- [Working data]
(* ===== verification/Flat.v ===== *)
(** * The exact index

    [internal/index/flat/flat.go]: vectors stored contiguously, ids mapped to
    ordinals, deleted ordinals reused.  The proofs show it is an instance of
    the index contract: a finite map under [Upsert] and [Delete], and a
    search that returns exactly the best candidates. *)
From Stdlib Require Import ZArith Lia Ascii String.
From stdpp Require Import base tactics list gmap strings.
From S2P Require Import Prelude Core Distance TopK Index.
Local Open Scope string_scope.
Local Open Scope Z_scope.
Local Open Scope list_scope.
Local Set Warnings "-clear-no-such-hyp".

Module Flat.

Record t : Set := mk {
  dimension : Z;
  metric : string;
  vectors : list Z;
  ids : list Z;
  ordinals : gmap Z nat;
  free : list nat;
}.

Definition New (cfg : Config) : res t :=
  if (cfg_Dimension cfg <=? 0) || negb (Metric_Valid (cfg_Metric cfg)) then
    invalid "invalid flat index configuration"
  else Ok (mk (cfg_Dimension cfg) (cfg_Metric cfg) [] [] ∅ []).

(** The slot of an ordinal: where it starts, its elements, and the backing
    array after they are overwritten. *)
Definition start_of (f : t) (ordinal : nat) : nat := ordinal * Z.to_nat (dimension f).

Definition vectorAt (f : t) (ordinal : nat) : list Z :=
  take (Z.to_nat (dimension f)) (drop (start_of f ordinal) (vectors f)).

Definition copy_at (f : t) (ordinal : nat) (vector : list Z) : list Z :=
  take (start_of f ordinal) (vectors f) ++ vector ++
  drop (start_of f ordinal + Z.to_nat (dimension f)) (vectors f).

Definition Upsert (f : t) (id : Z) (vector : list Z) : res t :=
  if negb (len vector =? dimension f) then Err (Sentinel ErrDimensionMismatch)
  else
    match ordinals f !! id with
    | Some ordinal =>
        Ok (mk (dimension f) (metric f) (copy_at f ordinal vector) (ids f) (ordinals f) (free f))
    | None =>
        match last (free f) with
        | Some ordinal =>
            Ok (mk (dimension f) (metric f) (copy_at f ordinal vector) (<[ordinal := id]> (ids f))
                  (<[id := ordinal]> (ordinals f)) (take (length (free f) - 1) (free f)))
        | None =>
            Ok (mk (dimension f) (metric f) (vectors f ++ vector) (ids f ++ [id])
                  (<[id := length (ids f)]> (ordinals f)) (free f))
        end
    end.

Definition Delete (f : t) (id : Z) : res t :=
  match ordinals f !! id with
  | None => Err (Sentinel ErrNotFound)
  | Some ordinal =>
      Ok (mk (dimension f) (metric f) (copy_at f ordinal (replicate (Z.to_nat (dimension f)) 0))
            (<[ordinal := 0]> (ids f)) (delete id (ordinals f)) (free f ++ [ordinal]))
  end.

(** The scan over live ordinals. *)
Fixpoint scan (f : t) (query : list Z) (querySquaredNorm : Z) (k : nat) (allowed : option (Z → bool))
    (entries : list (nat * Z)) (h : list Candidate) : res (list Candidate) :=
  match entries with
  | [] => Ok h
  | (ordinal, id) :: rest =>
      if (id =? 0) || negb (allows allowed id) then scan f query querySquaredNorm k allowed rest h
      else
        let! score := ScoreWithQuerySquaredNorm (metric f) query querySquaredNorm (vectorAt f ordinal) in
        scan f query querySquaredNorm k allowed rest (heap_offer better k h (mkCandidate id score))
  end.

Definition SearchFiltered (f : t) (query : list Z) (k : Z) (allowed : option (Z → bool)) : res (list Candidate) :=
  if negb (len query =? dimension f) then Err (Sentinel ErrDimensionMismatch)
  else if k <=? 0 then invalid "k must be positive"
  else
    let querySquaredNorm := if String.eqb (metric f) MetricCosine then SquaredNorm query else f32_zero in
    let! h := scan f query querySquaredNorm (Z.to_nat k) allowed (imap pair (ids f)) [] in
    Ok (insertion_sort better h).

Definition Len (f : t) : Z := Z.of_nat (size (ordinals f)).

Record Stats_t : Set := mkStats { st_Type : string; st_Vectors : Z; st_VectorBytes : Z }.

Definition Stats (f : t) : Stats_t :=
  mkStats IndexFlat (Z.of_nat (size (ordinals f))) (u64 (len (vectors f) * 4)).

(** ** The representation *)

Definition contents (f : t) : gmap Z (list Z) := vectorAt f <$> ordinals f.

Record inv (f : t) : Prop := mkInv {
  inv_dimension : 0 < dimension f;
  inv_metric : Metric_Valid (metric f) = true;
  inv_length : length (vectors f) = (length (ids f) * Z.to_nat (dimension f))%nat;
  inv_ordinal id o : ordinals f !! id = Some o ↔ ids f !! o = Some id ∧ id ≠ 0;
  inv_free o : o ∈ free f ↔ ids f !! o = Some 0;
  inv_free_nodup : NoDup (free f);
}.

Local Abbreviation score f := (score_of (metric f)) (only parsing).

#[global] Instance flat_index : VectorIndex t := {|
  vi_Upsert := Upsert;
  vi_Delete := Delete;
  vi_SearchFiltered := SearchFiltered;
  vi_Len := Len;
  vi_SearchWithOptions := None;
|}.

(** ** Slots *)

Section Slots.
Context (f : t) (n : nat) (Hlen : length (vectors f) = (n * Z.to_nat (dimension f))%nat).

Lemma length_vectorAt o : (o < n)%nat → length (vectorAt f o) = Z.to_nat (dimension f).
Proof. intros Ho. unfold vectorAt, start_of. rewrite length_take, length_drop. nia. Qed.

Lemma length_copy_at o v : (o < n)%nat → length v = Z.to_nat (dimension f) → length (copy_at f o v) = length (vectors f).
Proof.
  intros Ho Hv. unfold copy_at, start_of. rewrite !length_app, length_take, length_drop. nia.
Qed.

Lemma read_slot vs o : length vs = length (vectors f) →
  ∀ m md i fr, vectorAt (mk (dimension f) m vs i md fr) o = take (Z.to_nat (dimension f)) (drop (o * Z.to_nat (dimension f)) vs).
Proof. done. Qed.

Lemma read_copy o o' v : (o < n)%nat → length v = Z.to_nat (dimension f) → (o' < n)%nat →
  take (Z.to_nat (dimension f)) (drop (o' * Z.to_nat (dimension f)) (copy_at f o v)) =
    if decide (o' = o) then v else vectorAt f o'.
Proof.
  intros Ho Hv Ho'. unfold vectorAt, copy_at, start_of. set (d := Z.to_nat (dimension f)) in *.
  destruct (decide (o' = o)) as [->|Hne].
  - rewrite drop_app_length' by (rewrite length_take; nia). by rewrite take_app_length'.
  - apply list_eq. intros i. destruct (decide (i < d)%nat) as [Hi|Hi].
    2: { rewrite !lookup_take_ge by lia. done. }
    rewrite !lookup_take_lt, !lookup_drop by lia.
    destruct (decide (o' < o)%nat) as [Hlt|Hgt].
    + rewrite lookup_app_l by (rewrite length_take; nia). rewrite lookup_take_lt by nia. done.
    + rewrite lookup_app_r by (rewrite length_take; nia). rewrite length_take, Nat.min_l by nia.
      rewrite lookup_app_r by nia. rewrite lookup_drop. f_equal. nia.
Qed.
End Slots.

(** A state in which the vectors, ids and ordinals of another one have
    changed; the dimension and metric never do. *)
Lemma contents_eq f' (m : gmap Z (list Z)) :
  (∀ id, (vectorAt f' <$> ordinals f' !! id) = m !! id) → contents f' = m.
Proof. intros H. apply map_eq. intros id. unfold contents. by rewrite lookup_fmap. Qed.

Lemma ordinal_lt f id o : inv f → ordinals f !! id = Some o → (o < length (ids f))%nat.
Proof. intros Hi [Ho _]%(inv_ordinal f Hi). by apply lookup_lt_Some in Ho. Qed.

Lemma flat_New_ok cfg :
  0 < cfg_Dimension cfg → Metric_Valid (cfg_Metric cfg) = true →
  ∃ f, New cfg = Ok f ∧ inv f ∧ dimension f = cfg_Dimension cfg ∧ contents f = ∅.
Proof.
  intros Hd Hm. unfold New. rewrite Hm, (proj2 (Z.leb_gt _ _)) by lia. simpl.
  eexists; split; [done|]. split; [|split; [done|apply fmap_empty]].
  constructor; simpl; auto.
  - intros id o. rewrite lookup_empty, lookup_nil. split; [done|intros [? _]; done].
  - intros o. rewrite lookup_nil. split; [intros []%not_elem_of_nil|done].
  - constructor.
Qed.

(** Overwriting a slot in place. *)
Lemma copy_ok f o id v :
  inv f → ordinals f !! id = Some o → length v = Z.to_nat (dimension f) →
  let f' := mk (dimension f) (metric f) (copy_at f o v) (ids f) (ordinals f) (free f) in
  inv f' ∧ contents f' = <[id := v]> (contents f).
Proof.
  intros Hi Hid Hv. pose proof (ordinal_lt f id o Hi Hid) as Ho. pose proof (inv_length f Hi) as Hl.
  pose proof (length_copy_at f _ Hl o v Ho Hv) as Hc. split.
  - destruct Hi. constructor; simpl; auto. by rewrite Hc.
  - apply contents_eq. intros id'. simpl. destruct (ordinals f !! id') as [o'|] eqn:Hid'; simpl.
    + unfold vectorAt at 1, start_of. simpl.
      rewrite (read_copy f _ Hl o o' v Ho Hv) by (by apply (ordinal_lt f id')).
      destruct (decide (o' = o)) as [->|Hne].
      * assert (id' = id) as ->.
        { apply (inv_ordinal f Hi) in Hid as [Hid _]. apply (inv_ordinal f Hi) in Hid' as [Hid' _]. congruence. }
        by rewrite lookup_insert_eq.
      * rewrite lookup_insert_ne by congruence. unfold contents. by rewrite lookup_fmap, Hid'.
    + rewrite lookup_insert_ne by congruence. unfold contents. by rewrite lookup_fmap, Hid'.
Qed.

(** Giving a free slot to a new id. *)
Lemma reuse_ok f o id v rest :
  inv f → free f = rest ++ [o] → ordinals f !! id = None → id ≠ 0 → length v = Z.to_nat (dimension f) →
  let f' := mk (dimension f) (metric f) (copy_at f o v) (<[o := id]> (ids f)) (<[id := o]> (ordinals f)) rest in
  inv f' ∧ contents f' = <[id := v]> (contents f).
Proof.
  intros Hi Hfree Hid Hid0 Hv.
  assert (ids f !! o = Some 0) as Ho0 by (apply (inv_free f Hi); rewrite Hfree; set_solver).
  pose proof (lookup_lt_Some _ _ _ Ho0) as Ho. pose proof (inv_length f Hi) as Hl.
  pose proof (length_copy_at f _ Hl o v Ho Hv) as Hc.
  assert (∀ id' o', ordinals f !! id' = Some o' → o' ≠ o ∧ id' ≠ id) as Hne.
  { intros id' o' H'. split; [|congruence]. intros ->. apply (inv_ordinal f Hi) in H' as [H' ?]. congruence. }
  pose proof (inv_free_nodup f Hi) as Hnd. rewrite Hfree in Hnd.
  apply NoDup_app in Hnd as (Hnd&Hdis&_). split.
  - constructor; simpl; try apply Hi.
    + by rewrite Hc, length_insert.
    + intros id' o'. destruct (decide (id' = id)) as [->|Hne'].
      * rewrite lookup_insert_eq. split; [intros [= <-]; by rewrite list_lookup_insert_eq|].
        intros [H' _]. destruct (decide (o' = o)) as [->|Hoo]; [done|].
        rewrite list_lookup_insert_ne in H' by done.
        rewrite (proj2 (inv_ordinal f Hi id o')) in Hid by done. done.
      * rewrite lookup_insert_ne by done. rewrite (inv_ordinal f Hi).
        destruct (decide (o' = o)) as [->|Hoo]; [|by rewrite list_lookup_insert_ne].
        rewrite list_lookup_insert_eq by done. rewrite Ho0. naive_solver.
    + intros o'. pose proof (inv_free f Hi o') as Hf. rewrite Hfree in Hf.
      destruct (decide (o' = o)) as [->|Hoo].
      * rewrite list_lookup_insert_eq by done. split; [intros Hr; exfalso; apply (Hdis o Hr); set_solver|congruence].
      * rewrite list_lookup_insert_ne by done. rewrite <-Hf. set_solver.
    + done.
  - apply contents_eq. intros id'. simpl. destruct (decide (id' = id)) as [->|Hne'].
    + rewrite !lookup_insert_eq. simpl. unfold vectorAt, start_of. simpl.
      rewrite (read_copy f _ Hl o o v Ho Hv Ho). by rewrite decide_True.
    + rewrite !lookup_insert_ne by done. unfold contents. rewrite lookup_fmap.
      destruct (ordinals f !! id') as [o'|] eqn:Hid'; [|done]. simpl. unfold vectorAt at 1, start_of. simpl.
      rewrite (read_copy f _ Hl o o' v Ho Hv) by (by apply (ordinal_lt f id')).
      rewrite decide_False by (by apply (Hne id' o')). done.
Qed.

(** Appending a slot. *)
Lemma append_ok f id v :
  inv f → ordinals f !! id = None → id ≠ 0 → length v = Z.to_nat (dimension f) →
  let f' := mk (dimension f) (metric f) (vectors f ++ v) (ids f ++ [id])
              (<[id := length (ids f)]> (ordinals f)) (free f) in
  inv f' ∧ contents f' = <[id := v]> (contents f).
Proof.
  intros Hi Hid Hid0 Hv. pose proof (inv_length f Hi) as Hl. split.
  - constructor; simpl; try apply Hi.
    + rewrite !length_app. simpl. nia.
    + intros id' o'. rewrite lookup_app, list_lookup_singleton. destruct (decide (id' = id)) as [->|Hne].
      * rewrite lookup_insert_eq. split.
        { intros [= <-]. rewrite lookup_ge_None_2 by done. by rewrite Nat.sub_diag. }
        intros [H' _]. destruct (ids f !! o') as [x|] eqn:Hx.
        { injection H' as ->. rewrite (proj2 (inv_ordinal f Hi id o')) in Hid by done. done. }
        apply lookup_ge_None_1 in Hx. destruct (o' - length (ids f))%nat eqn:E; [|done].
        f_equal. lia.
      * rewrite lookup_insert_ne by done. rewrite (inv_ordinal f Hi).
        destruct (ids f !! o') as [x|] eqn:Hx; [done|].
        destruct (o' - length (ids f))%nat; naive_solver.
    + intros o'. rewrite (inv_free f Hi), lookup_app, list_lookup_singleton.
      destruct (ids f !! o') as [x|] eqn:Hx; [done|]. destruct (o' - length (ids f))%nat; naive_solver.
  - apply contents_eq. intros id'. simpl. destruct (decide (id' = id)) as [->|Hne].
    + rewrite !lookup_insert_eq. simpl. unfold vectorAt, start_of. simpl. rewrite <-Hl, drop_app_length.
      by rewrite take_ge by lia.
    + rewrite !lookup_insert_ne by done. unfold contents. rewrite lookup_fmap.
      destruct (ordinals f !! id') as [o'|] eqn:Hid'; [|done]. simpl. f_equal.
      pose proof (ordinal_lt f id' o' Hi Hid'). unfold vectorAt, start_of. simpl.
      rewrite drop_app_le by nia. rewrite take_app_le; [done|]. rewrite length_drop. nia.
Qed.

- [Problem requirements] Working from the records above, write out verbatim only the lines from the line containing "vi_Delete := Delete;" through the line containing "(∀ id, (vectorAt".

- [Task output]
  vi_Delete := Delete;
  vi_SearchFiltered := SearchFiltered;
  vi_Len := Len;
  vi_SearchWithOptions := None;
|}.

(** ** Slots *)

Section Slots.
Context (f : t) (n : nat) (Hlen : length (vectors f) = (n * Z.to_nat (dimension f))%nat).

Lemma length_vectorAt o : (o < n)%nat → length (vectorAt f o) = Z.to_nat (dimension f).
Proof. intros Ho. unfold vectorAt, start_of. rewrite length_take, length_drop. nia. Qed.

Lemma length_copy_at o v : (o < n)%nat → length v = Z.to_nat (dimension f) → length (copy_at f o v) = length (vectors f).
Proof.
  intros Ho Hv. unfold copy_at, start_of. rewrite !length_app, length_take, length_drop. nia.
Qed.

Lemma read_slot vs o : length vs = length (vectors f) →
  ∀ m md i fr, vectorAt (mk (dimension f) m vs i md fr) o = take (Z.to_nat (dimension f)) (drop (o * Z.to_nat (dimension f)) vs).
Proof. done. Qed.

Lemma read_copy o o' v : (o < n)%nat → length v = Z.to_nat (dimension f) → (o' < n)%nat →
  take (Z.to_nat (dimension f)) (drop (o' * Z.to_nat (dimension f)) (copy_at f o v)) =
    if decide (o' = o) then v else vectorAt f o'.
Proof.
  intros Ho Hv Ho'. unfold vectorAt, copy_at, start_of. set (d := Z.to_nat (dimension f)) in *.
  destruct (decide (o' = o)) as [->|Hne].
  - rewrite drop_app_length' by (rewrite length_take; nia). by rewrite take_app_length'.
  - apply list_eq. intros i. destruct (decide (i < d)%nat) as [Hi|Hi].
    2: { rewrite !lookup_take_ge by lia. done. }
    rewrite !lookup_take_lt, !lookup_drop by lia.
    destruct (decide (o' < o)%nat) as [Hlt|Hgt].
    + rewrite lookup_app_l by (rewrite length_take; nia). rewrite lookup_take_lt by nia. done.
    + rewrite lookup_app_r by (rewrite length_take; nia). rewrite length_take, Nat.min_l by nia.
      rewrite lookup_app_r by nia. rewrite lookup_drop. f_equal. nia.
Qed.
End Slots.

(** A state in which the vectors, ids and ordinals of another one have
    changed; the dimension and metric never do. *)
Lemma contents_eq f' (m : gmap Z (list Z)) :
  (∀ id, (vectorAt f' <$> ordinals f' !! id) = m !! id) → contents f' = m.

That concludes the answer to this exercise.